ACTIVITY. When a line of the material has the word "destruct" in it, copy that line.

DATA SHOWN.
Lemma t_reject ch blob fast buf Φ : lstable cfg 0 (snap Φ) ->
  T 0 (Hd 0 (snap Φ)) (reject cfg elapsed_us ch blob fast buf) (fun _ => Fr 0 any).
Proof.
  intros Hs. unfold reject. eapply t_bind; [by apply t_upd_stats|]. intros ?. eapply t_bind; [by apply t_reward|]. intros ?.
  eapply t_bind; [by apply t_undo|]. intros ?. apply t_m_then; [done|]. apply t_m_then; [done|].
  apply t_abort; [done|intros w; apply snap_agree|done].
Qed.

Lemma t_store Φ Ψ b : lstable cfg 0 Φ -> lstable cfg 0 (Ψ 0) -> (forall a, lstable cfg 0 (Ψ a)) ->
  (forall w, Icore cfg w -> Φ w -> Ψ 0 w) ->
  (forall w a, Icore cfg w -> Φ w -> a <> 0 -> held w !! a = None -> Ψ a (set_blobs_ (<[a := b]> (blobs_ w)) w)) ->
  T 0 (Hd 0 Φ) (store_blob cfg place b) (fun s => Hd 0 (Ψ (fst s))).
Proof.
  intros Hs _ Hs' H0 Ha. apply t_held; [done| |done]. intros w x w' HI HΦ Hl Hx.
  destruct (place_fresh (held w)) as [Hz Hn]. apply elem_of_cons in Hx as [Hx|Hx].
  - injection Hx as -> ->. splits; [done|by destruct HI|done|by apply Ha].
  - case_if_in Hx; [|by apply not_elem_of_nil in Hx]. apply list_elem_of_singleton in Hx. injection Hx as -> ->.
    splits; [done|done|done|by apply H0].
Qed.

Lemma held_insert w a b : held w !! a = None -> held (set_blobs_ (<[a := b]> (blobs_ w)) w) = <[a := b]> (held w).
Proof. intros Hn. unfold held. cbn [blobs_ spilled_ set_blobs_]. by rewrite insert_union_l. Qed.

SOLUTION.
  destruct (place_fresh (held w)) as [Hz Hn]. apply elem_of_cons in Hx as [Hx|Hx].
  - injection Hx as -> ->. splits; [done|by destruct HI|done|by apply Ha].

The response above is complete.